J H Lonner, M T Laird, S A Stuchin
Clinical Orthopaedics and related Research 1996, (331): 102-6
A synthetic femur and tibia were used to create a model resurfacing total knee arthroplasty. The femoral component was placed in 7 degrees valgus; the tibial component was placed in 2 degrees varus with a 5 degrees posterior slope. The overall anatomic alignment was 5 degrees valgus. A series of radiographs were taken on 14 inch x 17 inch plates, in full extension and 10 degrees flexion, with the limb rotated, in 5 degree increments, from 20 degrees external rotation to 25 degrees internal rotation. Seven orthopaedic surgeons independently measured the tibiofemoral angle and tibial alignment for each series of radiographs; interobserver variability was insignificant.

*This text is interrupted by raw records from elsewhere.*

Lemma filter_roots_ok e : forall rs h kept deferred, filter_inv h e kept rs deferred ->
  exists h' roots deferred', filter_roots h rs kept deferred = Some (h', roots, deferred') /\
    filter_inv h' e roots [] deferred' /\ cc_roots h' = cc_roots h /\ same_flags h h' /\ cc_walk_min h' = cc_walk_min h /\
    cc_pending h' = cc_pending h /\ sub_heap (objs h) (objs h') /\
    exists new, deferred' = deferred ++ new /\ forall x, cref (ctrls h) x = cref (ctrls h') x + occ x new.
Proof.
  induction rs as [|p rs IH]; intros h kept deferred Hinv.
  { exists h, kept, deferred. split; [done|]. split; [done|]. split; [done|]. split; [done|]. split; [done|]. split; [done|].
    split; [apply sub_heap_refl|]. exists []. rewrite app_nil_r. split; [done|]. intros x. rewrite occ_nil. lia. }
  cbn [filter_roots].
  assert (Hb : bufd (objs h) p = true) by (apply (fi_roots _ _ _ _ _ Hinv), elem_of_mid; by left).
  destruct (mortal_some _ _ (ho_buf _ _ (fi_heap _ _ _ _ _ Hinv) p Hb)) as (o & Ho & Hi).
  rewrite Ho. cbn [mbind option_bind]. destruct (bool_decide (o_color o = CC_PURPLE) && (0 <? o_count o)) eqn:Hkeep.
  - apply andb_true_iff in Hkeep as [Hpur%bool_decide_eq_true Hpos%Z.ltb_lt].
    destruct (IH h (kept ++ [p]) deferred) as (h' & roots & deferred' & Hrun & Hrest).
    + destruct Hinv as [Hh Hc Hcov Hn Hr Hk H0]. split; try done.
      * by rewrite <-app_assoc.
      * intros x. rewrite <-app_assoc. apply Hr.
      * intros x [Hx| ->%list_elem_of_singleton]%elem_of_app; [by apply Hk|].
        unfold alive. rewrite (some_mortal _ _ _ Ho), Hi, (cnt_some _ _ _ Ho), (col_some _ _ _ Ho). cbn. by rewrite (proj2 (Z.ltb_lt _ _) Hpos).
    + exists h', roots, deferred'. done.
  - assert (Hnot : o_color o <> CC_PURPLE \/ o_count o <= 0).
    { apply andb_false_iff in Hkeep as [H|H]; [left; by apply bool_decide_eq_false in H|right; by apply Z.ltb_ge]. }
    destruct (filter_drop h e kept p rs deferred o Hinv Ho Hnot) as [Hlive Hdead].
    destruct (Z.eqb_spec (o_count o) 0) as [Hz|Hnz].
    + destruct (Hdead Hz) as (cs' & child & -> & Hinv' & Hcref). cbn [mbind option_bind].
      change (match child with Some c => [c] | None => [] end) with (child_list child).
      set (h2 := with_ctrls _ cs' _) in *.
      destruct (IH h2 kept (deferred ++ child_list child) Hinv') as (h' & roots & deferred' & Hrun & Hi' & Hr' & [Hf1 Hf2] & Hw' & Hp' & Hsub & new & Hnew & Hcr).
      exists h', roots, deferred'. split; [done|]. split; [done|]. split; [done|]. split; [done|]. split; [done|]. split; [done|].
      split; [|exists (child_list child ++ new)].
      * apply (sub_heap_trans _ (objs h2)); [|done]. intros x o' Hx. cbn in Hx. apply lookup_delete_Some in Hx as [_ Hx].
        exists o'. split_and!; [done..|lia].
      * rewrite app_assoc. split; [done|]. intros x. rewrite Hcref, occ_app. specialize (Hcr x). cbn in Hcr. lia.
    + destruct (IH _ kept deferred (Hlive Hnz)) as (h' & roots & deferred' & Hrun & Hi' & Hr' & [Hf1 Hf2] & Hw' & Hp' & Hsub & Hnew).
      exists h', roots, deferred'. split; [done|]. split; [done|]. split; [done|]. split; [done|]. split; [done|]. split; [done|].
      split; [|done].
      apply (sub_heap_trans _ (<[p := set_buf o false]> (objs h))); [|done].
      apply sub_heap_skel; [by apply (skel_insert _ _ o)|by apply (finv_insert _ _ o)|].
      intros x. rewrite cnt_insert. destruct (decide (p = x)) as [<-|]; [|lia]. rewrite (cnt_some _ _ _ Ho). cbn. lia.
Qed.
End holds.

Average radiographic anatomic alignment ranged from 2.29 degrees valgus in 20 degrees external rotation and 10 degrees flexion, to 6.73 degrees valgus in 25 degrees internal rotation and 10 degrees flexion. Limb rotation and knee flexion of 10 degrees, either alone or in combination, had a highly statistically significant effect on measured values of the anatomic alignment. Tibial alignment ranged from 5 degrees varus in 20 degrees external rotation to 3 degrees valgus in 25 degrees internal rotation, with the knee flexed 10 degrees. The variability associated with changes in rotation was statistically significant. Changes associated with rotation, when the knee was flexed 10 degrees, were not significantly different than those measured with the knee fully extended. Even in a well aligned total knee arthroplasty, limb positioning at the time of radiographic assessment will alter the apparent alignment indices, making objective evaluation difficult.